Comme Aztechs en 2005, Sous des Cieux étrangers mêle science-fiction et fantastique à travers cinq longs textes fort différents les uns des autres. Une fois n'est pas coutume, dans « Bernacle Bill le spatial » (naguère publié dans l'anthologie Isaac Asimov présente chez Pocket, et prix Hugo en 1993), Shepard quitte le plancher des vaches pour situer son action dans une station spatiale. Pourtant, si l'on fait abstraction de son environnement technologique, ce petit monde vivant refermé sur lui-même ne diffère guère des communautés isolées en marge de la civilisation que l'auteur a souvent mises en scène. Et comme dans nombre de ses textes (y compris dans ce recueil), son narrateur y est davantage spectateur qu'acteur et doit se contenter d'observer un phénomène dont la nature lui échappe foncièrement. Son récit est à la fois le témoignage d'un évènement crucial pour l'humanité et l'hommage à un individu qui, sous des dehors insignifiants, apparaît au final comme le détenteur d'un savoir unique et inexplicable.

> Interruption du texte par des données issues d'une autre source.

Lemma spec_updates_best (l : list update) :
  NoDup ((λ u, ToIPKey (u_fake u)) <$> l) →
  let a := foldl spec_update ∅ l in
  (∀ r en, a !! r = Some en →
     ∃ u, u ∈ l ∧ r = ToIPKey (u_real u) ∧ en = mkEntry (ToIPKey (u_fake u)) (u_version u) (u_expiry u)) ∧
  (∀ u, u ∈ l → ∃ en, a !! ToIPKey (u_real u) = Some en ∧
     rank_cmp (fake_rank u) (rank (e_version en) (e_fake en)) ≠ Gt).
Proof.
  induction l as [|u l IH] using rev_ind; intros Hnd; cbn zeta.
  { cbn [foldl]. split; [by intros r en ?%lookup_empty_Some|]. by intros u ?%elem_of_nil. }
  rewrite fmap_app in Hnd. apply NoDup_app in Hnd as (Hnd & Hu & _). destruct (IH Hnd) as [Hs Hb].
  rewrite foldl_app. cbn [foldl]. set (a := foldl spec_update ∅ l) in *.
  set (r := ToIPKey (u_real u)). set (f := ToIPKey (u_fake u)).
  assert (∀ r0 en, a !! r0 = Some en → e_fake en ≠ f) as Hf.
  { intros r0 en (w & Hw & _ & ->)%Hs. cbn. intros E. apply (Hu (ToIPKey (u_fake w))).
    - by apply (list_elem_of_fmap_2 (λ u, ToIPKey (u_fake u))).
    - rewrite E. apply list_elem_of_singleton. done. }
  unfold spec_update. fold r f. unfold spec_add, spec_rejects. case_bool_decide as Hbl; cbn [snd].
  - split.
    + intros r0 en (w & Hw & ?)%Hs. exists w. set_solver.
    + intros w [Hw| ->%list_elem_of_singleton]%elem_of_app; [auto|].
      destruct Hbl as (r0 & en & Hen & [[E _]|(-> & _ & Hle)]); [by destruct (Hf r0 en Hen)|]. exists en. done.
  - assert (filter (λ x : IPKey * entry, e_fake x.2 ≠ f) a = a) as ->
      by (apply map_filter_id; intros r0 en Hen; cbn; eauto).
    split.
    + intros r0 en. rewrite lookup_insert. case_decide as E.
      * intros [= <-]. exists u. set_solver.
      * intros (w & Hw & ?)%Hs. exists w. set_solver.
    + intros w [Hw| ->%list_elem_of_singleton]%elem_of_app.
      * destruct (Hb w Hw) as (en & Hen & Hle). rewrite lookup_insert. case_decide as E; [|eauto].
        eexists. split; [done|]. cbn [e_version e_fake]. apply (cmp_le_trans rank_cmp _ (rank (e_version en) (e_fake en))); [done|].
        rewrite (cmp_antisym (cmp:=rank_cmp)).
        destruct (rank_cmp (rank (u_version u) f) (rank (e_version en) (e_fake en))) eqn:Ec; cbn; [| |done];
          exfalso; apply Hbl; exists r, en; rewrite E; (split; [done|]); right; (split; [done|]); (split; [eauto|]);
          by rewrite Ec.
      * fold r. rewrite lookup_insert_eq. eexists. split; [done|]. unfold fake_rank. cbn [e_version e_fake].
        by rewrite (cmp_refl rank_cmp).
Qed.

(** The updates a node sends for its mappings. *)
Definition update_of (expiry : Mapping → Z) (m : Mapping) : update :=
  mkUpdate (RealIP m) (FakeIP m) (Version m) (expiry m).

Section GetAll.
Context (p : IPPool) (Hwf : pool_wf p).

Lemma elem_of_GetAllMappings m :
  m ∈ GetAllMappings p ↔
  ∃ f r v, globalFakeToReal p !! f = Some r ∧ globalVersions p !! f = Some v ∧
    m = mkMapping (ToIP f) (ToIP r) v.
Proof.
  unfold GetAllMappings. rewrite list_elem_of_fmap. split.
  - intros ([f r] & -> & Hin%elem_of_map_to_list).
    destruct (proj1 (wf_versions p Hwf f)) as [v Hv]; [eauto|]. rewrite Hv. eauto 6.
  - intros (f & r & v & Hf & Hv & ->). exists (f, r). rewrite Hv.
    split; [done|by apply elem_of_map_to_list].
Qed.

Lemma GetAllMappings_NoDup (key : Mapping → IP) :
  (∀ f1 f2 r1 r2 v1 v2, globalFakeToReal p !! f1 = Some r1 → globalFakeToReal p !! f2 = Some r2 →
     ToIPKey (key (mkMapping (ToIP f1) (ToIP r1) v1)) = ToIPKey (key (mkMapping (ToIP f2) (ToIP r2) v2)) →
     f1 = f2) →
  NoDup ((λ m, ToIPKey (key m)) <$> GetAllMappings p).
Proof.
  intros Hinj. unfold GetAllMappings. rewrite <- list_fmap_compose.
  apply NoDup_fmap_2_strong; [|apply NoDup_map_to_list].
  intros [f1 r1] [f2 r2] H1%elem_of_map_to_list H2%elem_of_map_to_list Heq.
  cbn in Heq. assert (f1 = f2) as -> by eauto. congruence.
Qed.
End GetAll.

Definition mapping_of (u : update) : Mapping := mkMapping (u_fake u) (u_real u) (u_version u).

(** Applying a node's mappings to an empty pool, on the specification. *)
Lemma snapshot_spec p (l : list update) :
  pool_wf p → mapping_of <$> l ≡ₚ GetAllMappings p →
  ∀ r f v, (∃ e, foldl spec_update ∅ l !! r = Some (mkEntry f v e)) ↔
    rtf p r = Some f ∧ globalVersions p !! f = Some v.
Proof.
  intros H Hl.
  assert (∀ u, u ∈ l → ∃ f r v, globalFakeToReal p !! f = Some r ∧ globalVersions p !! f = Some v ∧
            mapping_of u = mkMapping (ToIP f) (ToIP r) v) as Hu.
  { intros u Hu. apply elem_of_GetAllMappings; [done|]. rewrite <- Hl. by apply list_elem_of_fmap_2. }
  intros r f v. setoid_rewrite spec_updates_disjoint; [|..].
  - rewrite lookup_empty. split.
    + intros (e & [[=]|(u & Hin & -> & [= -> ->])]).
      destruct (Hu u Hin) as (f & k & v' & Hf & Hv & [= -> -> ->]).
      destruct (wf_keys p H f k Hf). rewrite !ToIPKey_ToIP by done.
      split; [by apply (wf_inverse p H)|done].
    + intros (Hr & Hv). apply (wf_inverse p H) in Hr as Hf. destruct (wf_keys p H f r Hf).
      assert (mkMapping (ToIP f) (ToIP r) v ∈ mapping_of <$> l) as Hin.
      { rewrite Hl. apply elem_of_GetAllMappings; eauto 7. }
      apply list_elem_of_fmap in Hin as (u & [= Ef Er ->] & Hin).
      exists (u_expiry u). right. exists u. rewrite <- Ef, <- Er, !ToIPKey_ToIP by done. done.
  - change (λ u, ToIPKey (u_real u)) with ((λ m, ToIPKey (RealIP m)) ∘ mapping_of).
    rewrite list_fmap_compose, Hl. apply GetAllMappings_NoDup. cbn.
    intros f1 f2 r1 r2 _ _ H1 H2. destruct (wf_keys p H _ _ H1), (wf_keys p H _ _ H2).
    rewrite !ToIPKey_ToIP by done. intros ->. rewrite <- !(wf_inverse p H) in *. congruence.
  - change (λ u, ToIPKey (u_fake u)) with ((λ m, ToIPKey (FakeIP m)) ∘ mapping_of).
    rewrite list_fmap_compose, Hl. apply GetAllMappings_NoDup. cbn.
    intros f1 f2 r1 r2 _ _ H1 H2. destruct (wf_keys p H _ _ H1), (wf_keys p H _ _ H2).
    rewrite !ToIPKey_ToIP by done. done.
  - intros u _. split; [done|]. by intros ? ? ?.
Qed.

C'est le cas également du héros de « Dead Money », nouvelle qui met en scène certains personnages autrefois rencontrés dans Les Yeux électriques, le premier roman de l'auteur, notamment la toujours très ambiguë Jocundra Verret. Il y est donc question de vaudou et de morts ressuscités possédés par une autre personnalité que la leur. Et aussi de poker, l'histoire s'articulant autour de l'organisation d'un tournoi. C'est à mon goût le texte le moins réussi du recueil, ses enjeux demeurant nébuleux jusqu'au bout, néanmoins Shepard limite les dégâts grâce à une galerie de personnages épatants et une poignée de scènes très réussies.
À la relecture, « Radieuse étoile verte » (initialement parue dans Bifrost n°51) n'a rien perdu de ses qualités. À travers un scénario particulièrement habile, Lucius Shepard y raconte le destin d'un jeune garçon membre d'un cirque itinérant, de ses premiers émois sentimentaux au passage brutal à l'âge adulte. Une histoire de vengeance et de trahison aussi, à laquelle l'auteur donne un cachet unique en allant à rebours de tous les stéréotypes liés à ce genre de récits.
Retour au fantastique avec « Limbo », texte qui se démarque assez nettement du reste du recueil, et le seul qui ne soit pas écrit à la première personne. À première vue une histoire d'amour et de fantôme très classique, jusque dans son écriture, mais que l'auteur va prolonger dans une direction inattendue. Contrairement au héros shepardien traditionnel, celui de cette nouvelle est convaincu d'avoir compris la nature du mystère auquel il est confronté, de maîtriser suffisamment les règles du jeu pour se lancer dans la partie. La chute n'en sera que plus dure pour lui.
« Des Etoiles entrevues dans la pierre » clôt le recueil de la plus belle des manières. Au-delà de l'élément S-F qu'on dirait presque issu d'un magazine des années 50, Lucius Shepard y décrit de manière impressionniste le bouleversement que subit une communauté en apparence ordinaire. L'occasion également de faire le portrait fascinant d'un musicien aussi génial qu'abject.
On ne peut donc que se réjouir de la parution de ce recueil, aussi indispensable que les précédents, en souhaitant que cette vieille histoire d'amour dure encore longtemps.